Where a line of the listing below includes the word "Hkey", reproduce that line.

■ SUPPLIED DATA ■
■ ■ ■ ■ ■

Lemma holds_strong_bit rs r y : rs !! r = Some y ->
  Z.b2z (holds_strong rs r) = strong_bit y.
Proof. unfold holds_strong, strong_bit. intros ->. simpl. by destruct (_ =? 0). Qed.

Lemma strong_holders_cons rs r l :
  strong_holders rs (r :: l) = Z.b2z (holds_strong rs r) + strong_holders rs l.
Proof.
  unfold strong_holders. rewrite filter_cons. destruct (holds_strong rs r); simpl; lia.
Qed.

(** Changing what is known of [r] changes a count by [r]'s own share. *)
Lemma strong_holders_change rs rs' r l :
  (forall m, m <> r -> rs !! m = rs' !! m) -> NoDup l ->
  strong_holders rs' l = strong_holders rs l +
    (if decide (r ∈ l) then Z.b2z (holds_strong rs' r) - Z.b2z (holds_strong rs r) else 0).
Proof.
  intros H. induction l as [|m l IH]; intros Hnd.
  { rewrite decide_False by apply not_elem_of_nil. done. }
  apply NoDup_cons in Hnd as [Hm Hnd]. rewrite !strong_holders_cons, IH by done.
  destruct (decide (m = r)) as [->|Hne].
  - rewrite (decide_False (P := r ∈ l)), decide_True by set_solver. lia.
  - assert (holds_strong rs m = holds_strong rs' m) as -> by (unfold holds_strong; by rewrite H).
    destruct (decide (r ∈ l)), (decide (r ∈ m :: l)); set_solver || lia.
Qed.

Lemma strong_holders_remove rs r l :
  r ∈ l -> NoDup l ->
  strong_holders (delete r rs) (filter (.≠ r) l) =
    strong_holders rs l - Z.b2z (holds_strong rs r).
Proof.
  intros Hr Hnd.
  assert (strong_holders (delete r rs) (filter (.≠ r) l) = strong_holders rs (filter (.≠ r) l)) as ->.
  { apply strong_holders_ext. intros m [Hm _]%list_elem_of_filter.
    unfold holds_strong. by rewrite lookup_delete_ne. }
  induction l as [|m l IH]; [by apply not_elem_of_nil in Hr|].
  apply NoDup_cons in Hnd as [Hm Hnd]. rewrite filter_cons, strong_holders_cons.
  destruct (decide (m ≠ r)) as [Hne|Hne].
  - rewrite strong_holders_cons, IH by set_solver. lia.
  - apply dec_stable in Hne as ->. rewrite filter_all by (intros z Hz ->; done). lia.
Qed.

(** Taking a reference off its node's list. *)
Lemma graph_unlink ps ns tr nl dead off r y x :
  graph_ok ps ns tr nl dead off -> nl !! r = Some y -> tr !! r = None ->
  ns !! r_node y = Some x ->
  graph_ok ps (<[r_node y := set_n_refs (filter (.≠ r) (n_refs x)) x]> ns) tr (delete r nl) dead
    (fun m => if decide (m = r_node y) then off m + strong_bit y else off m).
Proof.
  intros Hg Er Et Ex. destruct Hg as [Gp Gn Gr Gq Gd Ge].
  assert (forall m, node_ptr ns m =
    node_ptr (<[r_node y := set_n_refs (filter (.≠ r) (n_refs x)) x]> ns) m) as Hptr
    by (intros m; symmetry; by eapply node_ptr_put).
  assert (forall m, is_Some (ns !! m) -> is_Some
    (<[r_node y := set_n_refs (filter (.≠ r) (n_refs x)) x]> ns !! m)) as Hsome.
  { intros m Hm. destruct (decide (r_node y = m)) as [<-|Hne].
    - rewrite lookup_insert_eq. eauto.
    - by rewrite lookup_insert_ne. }
  split; try done.
  - intros a p Hp. destruct (Gp a p Hp) as [H1 H2 H3 H4 H5 H6]. split; try done.
    + intros m. rewrite H1. destruct (decide (r_node y = m)) as [<-|Hne].
      * rewrite lookup_insert_eq, Ex. split; intros (z & [= <-] & ?); eexists; split; done.
      * by rewrite lookup_insert_ne.
    + eapply sorted_by_lt_key; [|exact H2]. by intros m _.
  - intros m z. destruct (decide (r_node y = m)) as [<-|Hne].
    + rewrite lookup_insert_eq, decide_True by done. intros [= <-].
      destruct (Gn _ _ Ex) as [N1 N2 N3 N4 N5]. split; try done; simpl.
      * by apply NoDup_filter.
      * intros m. rewrite list_elem_of_filter, N4. setoid_rewrite lookup_delete_Some. naive_solver.
      * rewrite strong_holders_remove; [|apply N4; eauto|done].
        rewrite (holds_strong_bit _ _ _ Er). lia.
    + rewrite lookup_insert_ne, decide_False by congruence. intros Hm.
      destruct (Gn _ _ Hm) as [N1 N2 N3 N4 N5].
      assert (r ∉ n_refs z) as Hr by (rewrite N4; intros (w & ? & ?); congruence).
      split; try done.
      * intros k. rewrite N4. setoid_rewrite lookup_delete_Some. naive_solver.
      * rewrite N5. f_equal. apply strong_holders_ext. intros k Hk.
        unfold holds_strong. rewrite lookup_delete_ne; [done|]. by intros ->.
  - intros m z [_ Hm]%lookup_delete_Some. apply Hsome. by eapply Gr.
  - intros m Hm. destruct (Ge m Hm) as (z & Hz & Hzp). destruct (decide (r_node y = m)) as [<-|Hne].
    + rewrite lookup_insert_eq. eexists. split; [done|]. simpl. congruence.
    + rewrite lookup_insert_ne by done. eauto.
Qed.

(** Changing a reference's counts or death notification. *)
Lemma graph_put_ref ps ns tr nl dead off r y y' :
  graph_ok ps ns tr nl dead off -> nl !! r = Some y -> tr !! r = Some y ->
  r_proc y' = r_proc y -> r_node y' = r_node y -> r_desc y' = r_desc y ->
  graph_ok ps ns (<[r := y']> tr) (<[r := y']> nl) dead
    (fun m => if decide (m = r_node y) then off m + strong_bit y - strong_bit y' else off m).
Proof.
  intros [Gp Gn Gr Gq Gd Ge] Er Et Ep En Ed.
  assert (forall (f : binder_ref -> Z), f y' = f y -> forall m,
    from_option f 0 (tr !! m) = from_option f 0 (<[r := y']> tr !! m)) as Hkey.
  { intros f Hf m. destruct (decide (r = m)) as [<-|Hne].
    - by rewrite lookup_insert_eq, Et.
    - by rewrite lookup_insert_ne. }
  assert (forall (m b : Z) (f : binder_ref -> Z), f y' = f y ->
    forall rs : gmap Z binder_ref, rs !! r = Some y ->
    (exists z, rs !! m = Some z /\ f z = b) <->
    (exists z, <[r := y']> rs !! m = Some z /\ f z = b)) as Hmem.
  { intros m b f Hf rs Hrs. destruct (decide (r = m)) as [<-|Hne].
    - rewrite lookup_insert_eq, Hrs. split; intros (z & [= <-] & ?); eexists; split; try done; congruence.
    - by rewrite lookup_insert_ne. }
  split; try done.
  - intros a p Hp. destruct (Gp a p Hp) as [H1 H2 H3 H4 H5 H6]. split; try done.
    + intros m. rewrite H3. by apply Hmem.
    + eapply sorted_by_lt_key; [|exact H4]. intros m _. by apply Hkey.
    + intros m. rewrite H5. by apply Hmem.
    + eapply sorted_by_lt_key; [|exact H6]. intros m _. by apply Hkey.
  - intros n x Hx. destruct (Gn n x Hx) as [N1 N2 N3 N4 N5]. split; try done.
    + intros m. rewrite N4. by apply Hmem.
    + rewrite (strong_holders_change nl _ r), (holds_strong_bit nl r y),
        (holds_strong_bit _ r y') by (done || apply lookup_insert_eq ||
          (intros; by rewrite lookup_insert_ne)).
      assert (r ∈ n_refs x <-> n = r_node y) as Hin.
      { rewrite N4. split; [intros (z & ? & ?); congruence|intros ->; eauto]. }
      destruct (decide (r ∈ n_refs x)), (decide (n = r_node y)); try tauto; lia.
  - intros m z. destruct (decide (r = m)) as [<-|Hne].
    + rewrite lookup_insert_eq. intros [= <-]. rewrite En. eauto.
    + rewrite lookup_insert_ne by done. eauto.
  - intros m z. destruct (decide (r = m)) as [<-|Hne].
    + rewrite lookup_insert_eq. intros [= <-]. rewrite Ep. eauto.
    + rewrite lookup_insert_ne by done. eauto.
  - intros m z. destruct (decide (r = m)) as [<-|Hne].
    + rewrite lookup_insert_eq. intros [= <-]. rewrite Ed. eauto.
    + rewrite lookup_insert_ne by done. eauto.
Qed.

(** *** New objects *)

(** A tree with [x] added keeps its membership and order. *)
Lemma added_tree key key' x t t' :
  sorted_by_lt key' (inorder t') -> inorder t' ≡ₚ x :: inorder t ->
  (forall y, key' y = key y) ->
  sorted_by_lt key (inorder t') /\ forall y, y ∈ inorder t' <-> y = x \/ y ∈ inorder t.
Proof.
  intros Hs Hp Hk. split.
  - eapply sorted_by_lt_key; [|exact Hs]. by intros y _.
  - intros y. by rewrite Hp, elem_of_cons.
Qed.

■ ■ ■ ■ ■

■ OUTPUT ■
    from_option f 0 (tr !! m) = from_option f 0 (<[r := y']> tr !! m)) as Hkey.
    + eapply sorted_by_lt_key; [|exact H4]. intros m _. by apply Hkey.
    + eapply sorted_by_lt_key; [|exact H6]. intros m _. by apply Hkey.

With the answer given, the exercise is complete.